Less chance of a surgeon contracting HIV with robotics than open.

Past Surgeries
Prior TURP- prostate surgery- makes the surgery more challenging, but in my hands only adds about 15 minutes to the operation.
Prior Appendix removal- need to remove scar tissue, adds 5-20 minutes and a very small risk of intestinal injury (<1%).
Prior colon surgery for infection or cancer, adds a variable amount of time and a small risk of injuring the intestines (<5%) and a small risk of needing to convert (5%).
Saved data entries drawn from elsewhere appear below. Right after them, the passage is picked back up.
(** Source [B] installed over the sample registry. *)
Lemma returned_hash_identifies_the_installed_entry_witness :
  exists entry,
    PluginRegistryEntry.getPluginByHash
      (snd (PluginRegistry.installPlugin (Reference.host "1.0.0")
              Sample.registry Reference.sourceB "/downloads/b.js" None
              "hashB2" "fileB2" (Returned ()))) "hashB2" = Some entry
    /\ PluginRegistry.hash entry = "hashB2".
Proof.
  assert (forall b, b ∈ PluginRegistry.builtinPlugins Sample.registry ->
                    PluginRegistry.hash b <> "hashB2") as Hfresh.
  { intros b Hb. simpl in Hb.
    repeat (apply elem_of_cons in Hb as [-> | Hb]; [discriminate |]).
    inversion Hb. }
  destruct (returned_hash_identifies_the_installed_entry
              (Reference.host "1.0.0") Sample.registry _
              Reference.sourceB "/downloads/b.js" None "hashB2" "fileB2"
              (Returned ()) _ eq_refl eq_refl Hfresh)
    as (_ & entry & Hget & Hhash & _).
  exists entry. exact (conj Hget Hhash).
Defined.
One patient of mine had a colon surgery and a hernia left over from that surgery.
Prior hernia repair- no big deal unless it was done laparoscopically (in that case adds 20-30 minutes to expose the prostate.

Hernias
If a patient has an umbilical hernia this will be fixed at the same time and only adds 5 minutes.
If a patient has an inguinal hernia or if I find one, I fix it at the same time.

Obesity
This is an important point. Some surgeons do not feel comfortable operating on obese patients, but in my opinion these are the patients that are helped the most by this kind of surgery. The incisions would be larger, the risk of wound infections would be larger, and the overall complication rate would be larger.
My last 7 guys weighing between 230 and 290 pounds all went home the next day. The connection is much harder to make for the heavier patients and there is a greater chance they will need the catheter for more than 1 week. Most of my early guys have the catheters in for more than 1 week, but only 2 of the last 7 needed to for more than 1 week.
My philosophy is to offer these patients surgery and if they can loose weight, I think its much easier on me to do their surgery, but I have never refused to operate on someone for weight alone.

Age
The oldest patient I have done a dvP on is 74, but I think it woudl be reasonable to go to 80 years old if the patient has a 10 year life expectancy.

Prior Prostate Cancer Therapy
Hormonal Therapy- Makes the surgery a little more difficult.
Radiation or Cryosurgery- See previous blog entry.